About This Episode

Child Tax Credit Series Bonus Content Congresswoman Rosa DeLauro (D-Connecticut) has long been a champion in fighting child poverty. As part of our series on the Child Tax Credit, we spoke with DeLauro about the difference the Credit is making in the lives of families. Now Chair of the House Appropriations Committee, DeLauro has been a proponent of the Child Tax Credit since 2003. “[The Child Tax Credit] is the most transformative piece of social legislation that we have seen in decades in this country.” She is currently very focused on Congressional negotiations around making the new expansion permanent. “When you don't capture these moments, you lose them for the next 20 or 30 years.” In this full interview with DeLauro, we hear her staunch commitment to helping children and families. “We have a moral obligation and moral responsibility to do that, and it's a place where government can make a difference,” she concludes.

Resources and Mentions:

Rosa DeLauro

U.S. Representative

Rosa DeLauro is the Congresswoman from Connecticut’s Third Congressional District, which stretches from the Long Island Sound and New Haven, to the Naugatuck Valley and Waterbury. Rosa serves as the Chair of the House Appropriations Committee and sits on the Democratic Steering and Policy Committee, and she is the Chair of the Labor, Health and Human Services, and Education Appropriations Subcommittee, where she oversees our nation’s investments in education, health, and employment.  

Child Tax Credit

The Child Tax Credit in the American Rescue Plan provides the largest Child Tax Credit ever and historic relief to the most working families ever – and as of July 15th, most families are automatically receiving monthly payments of $250 or $300 per child without having to take any action. The Child Tax Credit will help all families succeed.
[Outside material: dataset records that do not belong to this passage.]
(** Every call of epoch [i] returns: the steps on the elements the
    dataset yields, the iteration, on the coordinator the division and
    [log_metric], and the result of the metric. *)
Definition epoch_returns (w : World) (task_index : option Z) (GLOBAL_BATCH_SIZE : Z)
    (ds : dist_dataset) (i : nat) : Prop :=
  exists predss losses,
    steps_return w GLOBAL_BATCH_SIZE i 0 (fst (ds i)) predss losses /\
    snd (ds i) = None /\
    (eq0 task_index = true ->
     losses <> [] /\
     log_metric w (str "train_loss") (Tensor (mean_loss losses)) i = Ok tt) /\
    exists acc, result w i (updates_of (fst (ds i)) predss) = Ok acc.

(** In epoch [i], the first call that raises, raises [e]: a step after
    the steps before it returned; the iteration of the dataset after
    all steps; on the coordinator the division by zero batches, or
    [log_metric]; the result of the metric. *)
Inductive epoch_raises (w : World) (task_index : option Z) (GLOBAL_BATCH_SIZE : Z)
    (ds : dist_dataset) (i : nat) (e : exn) : Prop :=
| step_fails xss1 xs xss2 predss losses :
    fst (ds i) = xss1 ++ xs :: xss2 ->
    steps_return w GLOBAL_BATCH_SIZE i 0 xss1 predss losses ->
    step_raises w GLOBAL_BATCH_SIZE i (length xss1) xs e ->
    epoch_raises w task_index GLOBAL_BATCH_SIZE ds i e
| iteration_fails predss losses :
    steps_return w GLOBAL_BATCH_SIZE i 0 (fst (ds i)) predss losses ->
    snd (ds i) = Some e ->
    epoch_raises w task_index GLOBAL_BATCH_SIZE ds i e
| division_fails :
    ds i = ([], None) -> eq0 task_index = true -> e = ZeroDivisionError ->
    epoch_raises w task_index GLOBAL_BATCH_SIZE ds i e
| log_metric_fails predss losses :
    steps_return w GLOBAL_BATCH_SIZE i 0 (fst (ds i)) predss losses ->
    snd (ds i) = None -> eq0 task_index = true -> losses <> [] ->
    log_metric w (str "train_loss") (Tensor (mean_loss losses)) i = Raise e ->
    epoch_raises w task_index GLOBAL_BATCH_SIZE ds i e
| result_fails predss losses :
    steps_return w GLOBAL_BATCH_SIZE i 0 (fst (ds i)) predss losses ->
    snd (ds i) = None ->
    (eq0 task_index = true ->
     losses <> [] /\
     log_metric w (str "train_loss") (Tensor (mean_loss losses)) i = Ok tt) ->
    result w i (updates_of (fst (ds i)) predss) = Raise e ->
    epoch_raises w task_index GLOBAL_BATCH_SIZE ds i e.

(** In the run of [cli] in [w], the first call that raises, raises [e]:
    every call the script makes before it returns.  The calls are, in
    the order of the script: the imports, the loader, the argument
    parser, the split of the host list, on the coordinator
    [Experiment] and the two [log_other], the strategy, the objects of
    its scope, the distributed dataset, and the calls of the epochs 0,
    1, ... *)
Inductive raises_first (cli : outcome Namespace) (w : World) (e : exn) : Prop :=
| imports_fail :
    snd (imports w ∅) = Some e -> raises_first cli w e
| load_data_fails :
    snd (imports w ∅) = None -> load_data w = Raise e -> raises_first cli w e
| parse_args_fails d :
    snd (imports w ∅) = None -> load_data w = Ok d -> cli = Raise e -> raises_first cli w e
| split_fails d ns :
    snd (imports w ∅) = None -> load_data w = Ok d -> cli = Ok ns ->
    worker_hosts ns = None -> e = AttributeError -> raises_first cli w e
| Experiment_fails d ns hosts :
    snd (imports w ∅) = None -> load_data w = Ok d -> cli = Ok ns ->
    worker_hosts ns = Some hosts -> eq0 (task_index ns) = true ->
    Experiment w PROJECT_NAME = Raise e -> raises_first cli w e
| log_run_id_fails d ns hosts :
    snd (imports w ∅) = None -> load_data w = Ok d -> cli = Ok ns ->
    worker_hosts ns = Some hosts -> eq0 (task_index ns) = true ->
    Experiment w PROJECT_NAME = Ok tt ->
    log_other w (str "run_id") (of_opt_int (run_id ns)) = Raise e -> raises_first cli w e
| log_worker_hosts_fails d ns hosts :
    snd (imports w ∅) = None -> load_data w = Ok d -> cli = Ok ns ->
    worker_hosts ns = Some hosts -> eq0 (task_index ns) = true ->
    Experiment w PROJECT_NAME = Ok tt ->
    log_other w (str "run_id") (of_opt_int (run_id ns)) = Ok tt ->
    log_other w (str "worker_hosts") (of_opt_str (worker_hosts ns)) = Raise e ->
    raises_first cli w e
| strategy_fails d ns hosts :
    snd (imports w ∅) = None -> load_data w = Ok d -> cli = Ok ns ->
    worker_hosts ns = Some hosts -> tracking_opens w ns ->
    MultiWorkerMirroredStrategy w (training_environ w ns hosts) = Raise e ->
    raises_first cli w e
| scope_fails d ns hosts nr :
    snd (imports w ∅) = None -> load_data w = Ok d -> cli = Ok ns ->
    worker_hosts ns = Some hosts -> tracking_opens w ns ->
    MultiWorkerMirroredStrategy w (training_environ w ns hosts) = Ok nr ->
    scope_objects w = Raise e -> raises_first cli w e
| dataset_fails d ns hosts nr :
    snd (imports w ∅) = None -> load_data w = Ok d -> cli = Ok ns ->
    worker_hosts ns = Some hosts -> tracking_opens w ns ->
    MultiWorkerMirroredStrategy w (training_environ w ns hosts) = Ok nr ->
    scope_objects w = Ok tt ->
    distribute_datasets_from_function w (train_images (globals_of d))
      (train_labels (globals_of d)) (BUFFER_SIZE (globals_of d))
      (BATCH_SIZE_PER_REPLICA * Z.of_nat nr) = Raise e ->
    raises_first cli w e
| epoch_fails d ns hosts nr ds i :
    cli = Ok ns -> setup_returns w ns d hosts nr ds -> (i < EPOCHS)%nat ->
    (forall k, (k < i)%nat ->
       epoch_returns w (task_index ns) (BATCH_SIZE_PER_REPLICA * Z.of_nat nr) ds k) ->
    epoch_raises w (task_index ns) (BATCH_SIZE_PER_REPLICA * Z.of_nat nr) ds i e ->
    raises_first cli w e.
Lemma evaluate_effects env request ctx ipH c flag (w : World) :
  exists es,
    effects (snd (evaluate_submission env request ctx ipH c flag w)) = (effects w ++ es)%list
    /\ no_rate_check es.
Proof.
  open_try; unfold submission_error, no_rate_check.
  case_bool_decide; [exists []; now rewrite app_nil_r|].
  destruct (doc c) as [ref|m]; [|exists []; cbn; now rewrite app_nil_r].
  cbn [emit challenges effects].
  destruct (store_fault env _); [eexists [_]; split; reflexivity|].
  destruct (get_doc (challenges w) ref) as [ch|]; [|eexists [_]; split; reflexivity].
  destruct (negb (isActive ch)); [eexists [_]; split; reflexivity|].
  destruct (validateFlag _ _ _) as [isCorrect|m]; [|eexists [_]; split; reflexivity].
  destruct (store_fault env _);
    [eexists [_; _]; cbn; rewrite <- !app_assoc; split; reflexivity|].
  destruct isCorrect;
    [|eexists [_; _]; cbn; rewrite <- !app_assoc; split; reflexivity].
  destruct (store_fault env _);
    [eexists [_; _; _]; cbn; rewrite <- !app_assoc; split; reflexivity|].
  match goal with |- context [runTransaction ?u ?cc ?p ?w0] =>
    destruct (runTransaction u cc p w0) as [w5|m] eqn:Hrun
  end.
  - apply transaction_frame in Hrun as (Heff & _).
    destruct (store_fault env _);
      eexists [_; _; _; _]; cbn [snd emit logSecurityEvent effects]; rewrite Heff;
      cbn [emit logSecurityEvent add_submission effects]; rewrite <- !app_assoc;
      split; reflexivity.
  - eexists [_; _; _]. cbn [snd emit logSecurityEvent add_submission effects].
    rewrite <- !app_assoc. split; reflexivity.
Qed.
The American Rescue Plan increased the Child Tax Credit from $2,000 per child to $3,000 per child for children over the age of six and from $2,000 to $3,600 for children under the age of six, and raised the age limit from 16 to 17. All working families will get the full credit if they make up to $150,000 for a couple or $112,500 for a family with a single parent (also called Head of Household).